Ein Pfad, mehrere Fähigkeiten
Die meisten echten Jobs passen nicht in einen Modellaufruf. Sie haben Stufen, und die Stufen wollen andere Stärken: Entwurf, saubere Extraktion, ein Format, das das nächste Tool akzeptiert.
ActionFlows hält diese Stufen in einem ActionFlow. Jeder Knoten kann ein anderes Modell nutzen. Der Pfad bleibt eine Ausführung, die Sie prüfen können.
Warum ein Modell ein schwacher Default ist
Ein großes Reasoning-Modell für eine einfache Umformulierung verbrennt Zeit und Credits. Ein schnelles Modell an einer unsauberen Extraktion verliert Felder. Jeden Schritt an einen Anbieter zu ketten macht den Pfad brüchig, wenn sich ein Modellname ändert.
Komposition auf der Canvas
Auf der Canvas sind Modelle Knoten. Sie wählen, welches Modell welchen Schritt bedient, und verbinden sie, damit der Kontext weiterwandert. Ein Modell tauschen Sie später, ohne den Job neu zu zeichnen.
Tools beenden die Arbeit
Ein Modelloutput, der den Chat nie verlässt, bleibt ein Entwurf. Integrationen und MCP-Tools tragen das Ergebnis in Systeme, die das Team schon nutzt. Mehrere Modelle lohnen sich vor allem, wenn der letzte Schritt ein Schreiben, ein Ticket oder eine Datei ist, nicht noch ein Absatz.
Ein Muster, das hält
- Ein Modell zum Entwerfen oder Erkunden.

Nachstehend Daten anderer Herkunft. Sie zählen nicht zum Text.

(** A request over a connected client: once the listener has made the connection's
    contexts, the service calls the application's handler with the topic, the id and the
    body the client sent, and the handler's reply is one message on the topic "$r" that the client
    decodes to the same id and the answer. *)
Lemma request_reply handlers mc topic uid timeout body answer w :
  connected_handler handlers = true -> request_handler handlers = true ->
  mq_has_session mc (rw_mqtt w) = true -> rw_sessions w !! mc = None ->
  (0 <= uid < 2 ^ 32)%Z -> body <> [] -> answer <> [] ->
  exists w1 w2 a, base_connected (rpc_inner handlers) mc w = (w1, Ok tt) /\
    base_publish (rpc_inner handlers) mc topic (rpc_to_binary 0 0 uid timeout body) w1 = Done (w2, Ok tt) /\
    rw_calls w2 = rw_calls w ++ [CallConnected (default 0%Z (mq_uid mc (rw_mqtt w)));
      CallRequest a topic (mq_remote mc (rw_mqtt w)) uid body] /\
    rpc_reply a uid answer w2 =
      (r ← mq_send mc MQTT_RESPONSE_SYS_TOPIC (rpc_to_binary 0 0 uid timeout answer) (rw_mqtt w); Done (set_mqtt r.1 w2)) /\
    binary_to_rpc (rpc_to_binary 0 0 uid timeout answer) = Some (uid, Some answer).
Proof.
  intros Hch Hrh Hs Hctx Hu Hb Ha. pose proof (request_decodes uid timeout body Hu Hb) as (req & Hd & Hrd).
  pose proof (answer_decodes uid timeout answer Hu Ha) as [He Hbin].
  unfold base_connected. rewrite Hs. cbn -[rpc_to_binary base_publish rpc_reply]. rewrite Hch.
  unfold session_context. cbn -[rpc_to_binary base_publish rpc_reply]. rewrite Hctx.
  do 2 eexists. exists (S (rw_next w)). split; [reflexivity|].
  unfold base_publish, session_context. cbn -[rpc_to_binary base_decode rpc_reply]. rewrite Hs, lookup_insert_eq.
  cbn -[rpc_to_binary base_decode rpc_reply]. rewrite Hd. unfold rpc_request.
  cbn -[rpc_reply]. rewrite lookup_insert_eq, Hrd, Hrh. cbn -[rpc_reply].
  split; [reflexivity|]. cbn -[rpc_reply]. split; [by rewrite <-app_assoc|]. split; [|done].
  unfold rpc_reply, rpc_send, handle_send. cbn -[handle_encode rpc_encode]. rewrite lookup_insert_eq. cbn -[handle_encode rpc_encode].
  rewrite lookup_insert_eq. cbn -[handle_encode rpc_encode]. by rewrite He.
Qed.
End exchange.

- Ein anderes zum Extrahieren oder Strukturieren.
- Ein späterer Schritt für Ton oder Schema.
- Das Ergebnis über eine Integration senden, wenn die Arbeit woanders weitergeht.
Das ist kein Trick. Es geht darum, Werkzeuge den Stufen zuzuordnen, ohne den Faden des Workflows zu verlieren.